* **Your goal**
Here is a block of records. Copy every line in it that includes "Hfresh".

* **Data provided**
(** Hooking a fresh, cleared table into an empty entry. *)
Lemma hook_ok s O root T π f i s1 p :
  pt_inv s O root T -> T !! π = Some f -> (length π < 3)%nat -> idx_ok i -> T !! (π ++ [i]) = None ->
  0 < p -> (forall q, in_block p 0 q -> ~ owned_page O q) -> ba_owns s1 (<[p := 0%nat]> O) -> same_on O s s1 ->
  let e := Z.lor (Z.lor (Z.lor (p * PAGE_SIZE) PTE_PRESENT) PTE_WRITE) PTE_USER in
  let s' := wr (zero_page s1 (p * PAGE_SIZE)) (f * PAGE_SIZE + 8 * i) e in
  pt_inv s' (<[p := 0%nat]> O) root (<[π ++ [i] := p]> T) /\
  grown s O T s' (<[p := 0%nat]> O) (<[π ++ [i] := p]> T) /\
  entry_at s' f i = Some e /\ Z.land e PTE_ADDR_MASK = p * PAGE_SIZE.
Proof.
  intros I Hf Hd Hi Hno Hp0 Hfresh Ho Hs e s'. set (O' := <[p := 0%nat]> O) in *.
  pose proof (fresh_block O p 0 Hfresh) as HpO. pose proof (pt_frame _ _ _ _ I) as Hfr.
  assert (forall π' g, T !! π' = Some g -> g <> p) as Hnp by (intros π' g Hg ->; apply Hfr in Hg; congruence).
  assert (owned_page O' p) as HpO' by (eapply owned_head; unfold O'; apply lookup_insert_eq).
  assert (O ⊆ O') as Hsub by by apply insert_subseteq.
  destruct (hook_entries s1 O' p f i e Hi (Hnp _ _ Hf)) as (He & Hz & Hmem). fold s' in He, Hz, Hmem.
  destruct (ba_frame s1 O' p 0 Ho (lookup_insert_eq _ _ _)) as (_ & Hlim & _). simpl in Hlim.
  destruct (table_entry p) as [Hpres Hmask]; [lia|].
  assert (forall π' g j, T !! π' = Some g -> idx_ok j -> (g, j) <> (f, i) -> entry_at s' g j = entry_at s g j) as Hsame.
  { intros π' g j Hg Hj Hne. unfold entry_at. rewrite Hmem.
    - apply Hs. by eapply frame_owned.
    - rewrite word_frame by done. by eapply Hnp.
    - intros E. apply word_inj in E as [-> ->]; done. }
  split; [|split; [|done]].
  - split.
    + apply hook_owns; [done..|]. eapply owned_page_mono; [exact Hsub|]. eapply owned_head. by eapply Hfr.
    + rewrite lookup_insert_ne; [apply I|]. by destruct π.
    + intros π' g [[<- <-]|[_ Hg]]%lookup_insert_Some; [apply lookup_insert_eq|].
      eapply lookup_weaken; [by eapply Hfr|done].
    + intros π1 π2 g [[<- <-]|[_ H1]]%lookup_insert_Some [[<- ?]|[_ H2]]%lookup_insert_Some; try done;
        [by apply Hnp in H2|subst; by apply Hnp in H1|by eapply pt_inj].
    + intros π' j g Hg. destruct (decide (π' = π ++ [i])) as [->|Hne]; [rewrite lookup_insert_eq; by eexists|].
      rewrite lookup_insert_ne by done. apply lookup_insert_Some in Hg as [[E _]|[_ Hg]]; [|by eapply pt_prefix].
      apply app_inj_tail in E as [<- _]. by eexists.
    + intros π' g [[<- _]|[_ Hg]]%lookup_insert_Some; [rewrite length_app; simpl; lia|by eapply pt_depth].
    + intros π' g j [[_ <-]|[_ Hg]]%lookup_insert_Some Hj; [rewrite Hz by done; by eexists|].
      destruct (decide ((g, j) = (f, i))) as [[= -> ->]|Hne]; [by eexists|].
      rewrite (Hsame π') by done. by eapply pt_words.
    + intros π' g j e' Hg Hd' Hj Hm' He'. unfold child_ok. apply lookup_insert_Some in Hg as [[<- <-]|[Hπ Hg]].
      * rewrite Hz in He' by done. injection He' as <-. rewrite lookup_insert_ne.
        2: { intros E%(f_equal length). rewrite !length_app in E. simpl in E. lia. }
        destruct (T !! ((π ++ [i]) ++ [j])) eqn:Hc; [|done]. apply (pt_prefix _ _ _ _ I) in Hc as [? ?]. congruence.
      * destruct (decide ((g, j) = (f, i))) as [[= -> ->]|Hne].
        -- assert (π' = π) as -> by by eapply pt_inj. rewrite lookup_insert_eq. rewrite He in He'. by injection He' as <-.
        -- rewrite (Hsame π') in He' by done. rewrite lookup_insert_ne; [by eapply pt_child|].
           intros E. apply app_inj_tail in E as [-> ->]. congruence.
  - split.
    + by apply insert_subseteq.
    + done.
    + intros g [π' [[_ <-]|[_ Hg]]%lookup_insert_Some]; [right; apply Hfresh; unfold in_block; simpl; lia|left; by exists π'].
    + intros π' g j Hg Hd' Hj. apply (Hsame π'); [done..|]. intros [= -> _].
      assert (π' = π) as -> by by eapply pt_inj. lia.
    + intros π' g j [[_ <-]|[_ Hg]]%lookup_insert_Some Hn _ Hj; [by apply Hz|congruence].
    + intros a Ha Hnt. rewrite Hmem; [by apply Hs| |].
      * intros E. apply (Hfresh p); [unfold in_block; simpl; lia|by rewrite <- E].
      * intros ->. apply Hnt. rewrite word_frame by done. by exists π.
Qed.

* **Expected answer**
  intros I Hf Hd Hi Hno Hp0 Hfresh Ho Hs e s'. set (O' := <[p := 0%nat]> O) in *.
  pose proof (fresh_block O p 0 Hfresh) as HpO. pose proof (pt_frame _ _ _ _ I) as Hfr.
    + intros g [π' [[_ <-]|[_ Hg]]%lookup_insert_Some]; [right; apply Hfresh; unfold in_block; simpl; lia|left; by exists π'].
      * intros E. apply (Hfresh p); [unfold in_block; simpl; lia|by rewrite <- E].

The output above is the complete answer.